Есть несколько подсказок, которые появляются, если прочесть не один блокнот, не одну тетрадь, а все или почти все. У нее в тексте начисто отсутствуют позитивные впечатления. О них она не пишет. Например, о путешествиях, которые она очень любила, но она в лучшем случае сообщает, что были там-то и там-то, но никаких описаний. Как и вообще никаких приятных или радостных событий, почти один сплошной и черный негатив. И становится понятным функции дневника – быть дренажем, отсасывающим гной. И только. Для простой фиксации той или иной радостной или приятной случайности – места нет. Или почти нет. Только почти сплошной истеричный вой, ненависть ко мне, к себе, ко всем окружающим. И не потому, что из ее жизни пропали все радости, а потому что для радостей дневник закрыт, шлагбаум опущен, максимум положительной реакции в словах «все ничего», а так – тоска, отчаянье, нежелание жить. И не за какой-то период болезни, а с 2007 по 2015 – когда она вела дневник почти ежедневно. Хотя последние записи датированы 2021 годом, потому моя онкология, и дневник кончается.
Возможно, дневник был такой открывашкой – ей надо было разрешить себе выпить, она сообщала сама себе, что ее жизнь невыносима, что она так больше не может – и это, возможно, легитимировало открытие бутылки. Я не знаю. Я знаю только, что эти две роли – спокойной, выдержанной женщины, исполняющей обязанности хорошей жены и бывшей реально хорошей женой, несмотря на все свои слабости, — и истерическая жалобщица, ненавидящая почти все и вся на страницах дневника, который она никому не показала, только положила его так, чтобы я не мог его не найти.
Были ли связаны эти две роли, две почти противоположные позы натуры? Боюсь, что да. Из ночной дневникой жизни миазмы проникали в жизнь дневную, я это понял уже потом, когда стал читать этот дневник и анализировать ее поведение в самом конце жизни. Да, она была само спокойствие и достоинство, ни никогда меня не благодарила за мою помощь ей. Не то, чтобы я нуждался в ее поощрении, но я отметил его как бы попутно, а когда вчитался в дневник, понял, что Таня ночная влияла на Таню дневную.

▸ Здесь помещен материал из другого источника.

(** * pocketfft: the transform engine of [pocketfft.cc]

    A shallow embedding of the plan constructors and transform drivers of
    [pocketfft.cc] (size helpers, [cfftp], [rfftp], [fftblue], [pocketfft_c],
    [pocketfft_r]), of the drivers over the axes of an array ([multiarr],
    [multi_iter], [pocketfft_general_c], [pocketfft_general_r2c],
    [pocketfft_general_c2r], [pocketfft_general_hartley]) and of the
    constructor of the table of roots of unity ([sincos_2pibyn]), and the
    properties proved about them.

    Conventions of the embedding.
    - [size_t] values are integers of [Z]; the operations that can leave the
      64-bit range in the source ([2*n], [n*2-1], [f*=p]) are written with
      [wrap].  Array indices inside the butterflies are [nat].
    - [double] values (cost estimates, literal constants) are binary64
      primitive floats.  The idiom [size_t(sqrt(x))] on a [size_t] [x] is the
      integer square root [Z.sqrt]: the root of a 64-bit integer, correctly
      rounded, truncates to the integer root, and adding [0.01] to an integer
      never reaches the next perfect square.
    - The element type [T0] of the templates is a type with a [Scalar]
      structure; the data type [T] of the source (a scalar or a SIMD vector of
      [T0]) is taken to be [T0].
    - The plans take the trigonometric table [sincos_2pibyn] as a parameter.
      The constructor that fills it is embedded on its own in [twiddle], over
      the polynomial kernel [my_sincosm1pi], which is computed with fused
      multiply-adds and stays a parameter.
    - The arrays of the drivers over several axes are memories, functions from
      an offset to an element; an input and an output behind the same pointer
      are one memory.
    - A [while]/[for] loop over integers is [while_] with a fuel; running out
      of fuel is the outcome [Stuck], never a value.  A read or write outside
      a data buffer is undefined in the source; [rd] then reads the default
      and [upd] drops the write.  Reads of the root-of-unity tables are
      checked: outside the table they are [Stuck]. *)

From Stdlib Require Import ZArith List Lia Bool Floats Znumtheory String Permutation Arith Sorted.
Import ListNotations.

Set Warnings "-inexact-float".
Open Scope nat_scope.

(** ** Outcomes: a value, a C++ exception, or a run the model cannot follow *)

Inductive result (A : Type) : Type :=
| Ok (a : A)
| Throw (what : string)
| Stuck (why : string).
Arguments Ok {A} a.
Arguments Throw {A} what.
Arguments Stuck {A} why.

Definition bind {A B : Type} (m : result A) (k : A -> result B) : result B :=
  match m with
  | Ok a => k a
  | Throw w => Throw w
  | Stuck w => Stuck w
  end.

Definition rmap {A B : Type} (f : A -> B) (m : result A) : result B :=
  bind m (fun a => Ok (f a)).

Notation "x <- m ;; k" := (bind m (fun x => k))
  (at level 61, m at next level, right associativity).
Notation "' p <- m ;; k" := (bind m (fun x => let 'p := x in k))
  (at level 61, p pattern, m at next level, right associativity).

(** [while (cond) body] on a state [S]. *)
Fixpoint while_ {S : Type} (fuel : nat) (cond : S -> bool)
  (body : S -> result S) (s : S) : result S :=
  if cond s then
    match fuel with
    | O => Stuck "fuel"
    | Datatypes.S fuel' => bind (body s) (while_ fuel' cond body)
    end
  else Ok s.

(** [for (i=lo; i<hi; ++i) body] and [for (i=lo; i<hi; i+=2) body]. *)
Definition for_ {S : Type} (lo hi : nat) (body : nat -> S -> S) (s : S) : S :=
  fold_left (fun acc i => body i acc) (seq lo (hi - lo)) s.

Definition for2_ {S : Type} (lo hi : nat) (body : nat -> S -> S) (s : S) : S :=
  fold_left (fun acc i => body i acc)
    (map (fun t => lo + 2 * t) (seq 0 ((hi - lo + 1) / 2))) s.

Definition forM {S : Type} (lo hi : nat) (body : nat -> S -> result S) (s : S)
  : result S :=
  fold_left (fun acc i => bind acc (body i)) (seq lo (hi - lo)) (Ok s).

(** Buffers. *)
Definition rd {A : Type} (d : A) (l : list A) (n : nat) : A := nth n l d.

Fixpoint upd {A : Type} (l : list A) (n : nat) (v : A) : list A :=
  match l, n with
  | [], _ => []
  | _ :: t, O => v :: t
  | h :: t, Datatypes.S n' => h :: upd t n' v
  end.

Definition rdT {A : Type} (l : list A) (n : nat) : result A :=
  match nth_error l n with
  | Some v => Ok v
  | None => Stuck "root table index out of bounds"
  end.

(** ** Machine integers and doubles *)

Definition size_t_bits : Z := 64.
Definition wrap (x : Z) : Z := x mod 2 ^ size_t_bits.

(** Conversion [size_t -> double] (round to nearest even). *)
Definition float_of_Z (z : Z) : float :=
  SF2Prim (binary_normalize prec emax z 0 false).

(** Conversion [double -> integer] (truncation), for integer-valued scalars. *)
Definition Z_of_float (f : float) : Z :=
  match Prim2SF f with
  | S754_finite s m e =>
      let v := if (0 <=? e)%Z then (Zpos m * 2 ^ e)%Z else (Zpos m / 2 ^ (- e))%Z in
      if s then (- v)%Z else v
  | _ => 0%Z
  end.

(** ** Size helpers *)

Module helpers.
Local Open Scope Z_scope.

(** [size_t(sqrt(n+0.01))] and [(size_t)sqrt((double)n)]. *)
Definition isqrt (n : Z) : Z := Z.sqrt n.

Definition largest_prime_factor (n : Z) : result Z :=
  '(res, n) <- while_ 64 (fun '(res, n) => Z.land n 1 =? 0)
                 (fun '(res, n) => Ok (2, Z.shiftr n 1)) (1, n) ;;
  let limit := isqrt n in
  '(x, res, n, limit) <-
     while_ (Z.to_nat limit) (fun '(x, res, n, limit) => x <=? limit)
       (fun '(x, res, n, limit) =>
          '(res, n, limit) <-
             while_ 64 (fun '(res, n, limit) => (n / x) * x =? n)
               (fun '(res, n, limit) => Ok (x, n / x, isqrt (n / x)))
               (res, n, limit) ;;
          Ok (x + 2, res, n, limit))
       (3, res, n, limit) ;;
  Ok (if 1 <? n then n else res).

Definition lfp : float := 1.1%float.
(** * The Starsector extension of Vortex: game discovery and mod installer

    A shallow embedding of [game-starsector/index.js] and of the library
    functions it calls, followed by the properties of the installer, of the
    probe, of the comment-stripping expression and of the game locator.

    Conventions of the embedding.
    - A JavaScript string is a [string]: a sequence of code units below 256.
      The line terminators U+2028 and U+2029 and the white space above
      U+00FF are therefore outside the model.
    - [path] is Node's POSIX flavour ([path.sep] is a forward slash), the
      convention of the package paths written in the documentation.
    - A promise that is returned is its outcome: a value or an [error].
      Calls to the host (registry, file system, log) are recorded, in order,
      in a trace of [event]s. *)

From Stdlib Require Import String Ascii List ZArith Lia Bool Arith QArith.
Import ListNotations.
Local Open Scope list_scope.
Local Open Scope string_scope.

Set Implicit Arguments.

(* ================================================================== *)
(** ** JavaScript strings *)

Module JS.

(** [s.length] *)
Definition length (s : string) : nat := String.length s.

(** [s.startsWith(p)] *)
Definition startsWith (s p : string) : bool := String.prefix p s.
(** ** The models *)

(** class ContactMessage(BaseModel) *)
Record ContactMessage : Type := {
  cm_name : string;
  cm_email : string;
  cm_message : string;
}.

(** raise HTTPException(status_code=..., detail=...) *)
Record HTTPException : Type := {
  status_code : Z;
  detail : string;
}.

(** Values stored in the dicts the handlers return. *)
Inductive value : Type :=
| VNone
| VStr (s : string)
| VList (l : list string).

(** ** POST /api/contact *)

(** def submit_contact(msg: ContactMessage) *)
Definition submit_contact (msg : ContactMessage)
  : result HTTPException (gmap string value) :=
  if negb (str_truthy (cm_name msg))
     || negb (str_truthy (cm_email msg))
     || negb (str_truthy (cm_message msg))
  then Raise {| status_code := 400; detail := "All fields are required" |}
  else Return (<["name" := VStr (cm_name msg)]>
               (<["status" := VStr "received"]> ∅)).

(** ** pydantic's HttpUrl *)

Definition is_alpha (c : ascii) : bool :=
  let n := N_of_ascii c in
  (((65 <=? n) && (n <=? 90)) || ((97 <=? n) && (n <=? 122)))%N.

Definition is_digit (c : ascii) : bool :=
  let n := N_of_ascii c in ((48 <=? n) && (n <=? 57))%N.

Fixpoint str_mem (c : ascii) (set : string) : bool :=
  match set with
  | EmptyString => false
  | String c' r => Ascii.eqb c c' || str_mem c r
  end.

Fixpoint str_forallb (p : ascii -> bool) (s : string) : bool :=
  match s with
  | EmptyString => true
  | String c r => p c && str_forallb p r
  end.

(** The longest prefix whose characters satisfy [p], and the rest. *)
Fixpoint span (p : ascii -> bool) (s : string) : string * string :=
  match s with
  | EmptyString => (EmptyString, EmptyString)
  | String c r =>
      if p c then let '(a, b) := span p r in (String c a, b)
      else (EmptyString, s)
  end.

Fixpoint strip_prefix (p s : string) : option string :=
  match p, s with
  | EmptyString, _ => Some s
  | String a p', String b s' => if Ascii.eqb a b then strip_prefix p' s' else None
  | String _ _, EmptyString => None
  end.

Definition is_host_char (c : ascii) : bool :=
  is_alpha c || is_digit c || str_mem c "-.".

(** unreserved, sub-delims and the delimiters of RFC 3986 that may follow
    the authority. *)
Definition is_url_char (c : ascii) : bool :=
  is_alpha c || is_digit c || str_mem c "-._~!$&'()*+,;=:@/?%#".
Lemma ids_are_never_reused_witness :
  @Tree_new string std_string = Ok (mkTree None ∅ 0) ∧
  nextID (run_ops bump [RemoveNode 1; AppendNode 0 "C"]
            (run_ops bump [SetRoot "A"; AppendNode 0 "B"] (mkTree None ∅ 0)))
    ≤ INT_MAX ∧
  nextID (run_ops bump [SetRoot "A"; AppendNode 0 "B"] (mkTree None ∅ 0)) ≤
  nextID (run_ops bump [RemoveNode 1; AppendNode 0 "C"]
            (run_ops bump [SetRoot "A"; AppendNode 0 "B"] (mkTree None ∅ 0))) ∧
  getValue 1 (run_ops bump [RemoveNode 1; AppendNode 0 "C"; RemoveNode 2]
                (run_ops bump [SetRoot "A"; AppendNode 0 "B"; RemoveNode 1]
                   (mkTree None ∅ 0)))
    = @Throw string (NodeNotFound 1).
Proof.
  assert (nextID (run_ops bump [RemoveNode 1; AppendNode 0 "C"]
                    (run_ops bump [SetRoot "A"; AppendNode 0 "B"]
                       (mkTree None ∅ 0))) ≤ INT_MAX) as Hint
    by (by vm_compute).
  split_and!; [reflexivity|done| |].
  - exact (proj1 (@ids_are_never_reused string std_string bump bump_fresh
                    [SetRoot "A"; AppendNode 0 "B"]
                    [RemoveNode 1; AppendNode 0 "C"]
                    (mkTree None ∅ 0) 1 "B" eq_refl Hint)).
  - apply (@ids_are_never_reused string std_string bump bump_fresh
             [SetRoot "A"; AppendNode 0 "B"; RemoveNode 1]
             [RemoveNode 1; AppendNode 0 "C"; RemoveNode 2]
             (mkTree None ∅ 0) 1 "B" eq_refl); by vm_compute.
Defined.

Lemma setRoot_once_with_id_zero_witness :
  @Tree_new string std_string = Ok (mkTree None ∅ 0) ∧
  (@getRootID string (run_ops bump [RemoveNode 0] (mkTree None ∅ 0)) = -1 ∨
   @getRootID string (run_ops bump [RemoveNode 0] (mkTree None ∅ 0)) = 0).
Proof.
  split; [reflexivity|].
  exact (proj1 (@setRoot_once_with_id_zero string std_string bump bump_fresh
                  [RemoveNode 0] (mkTree None ∅ 0) "A" eq_refl)).
Defined.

Что это меняет? Не знаю. Кажется, немногое. Мне бесконечно больно от ее слезливых упреков, очень часто несправедливых или сильно преувеличенных, но дневник, как бы мучителен он ни был для меня, не в состоянии изменить простую вещь: с ней, моей девочкой, чистой и благородной – я жил, без нее умираю, если еще не умер, и меня держит на плаву только одно: я хочу издать свою книгу о ней, моей жене, моей Таньке, которую я знал. И, возможно, издать ее дневник, как второй взгляд на ту же жизнь. Хотя среди моих друзей, читающих сейчас дневник вместе со мной, растет убеждение, что я не должен публиковать его публиковать, он нанесет удар не столько по моей книге о Таньке, сколько по самой Таньке, он дезавуирует ее облик, превратит в то, чем она не являлась, чему сопротивлялась, а демоны – демоны есть у всех или многих.
Моя дорогая, я стоял и буду стоять на твоей защите, я был отдал за тебя жизнь, которую ни шибко ценю, и, если я пойму, что дневник твоих мучений надо оставить под спудом, он там и останется. Ты мне можешь доверять, я тебя не подведу.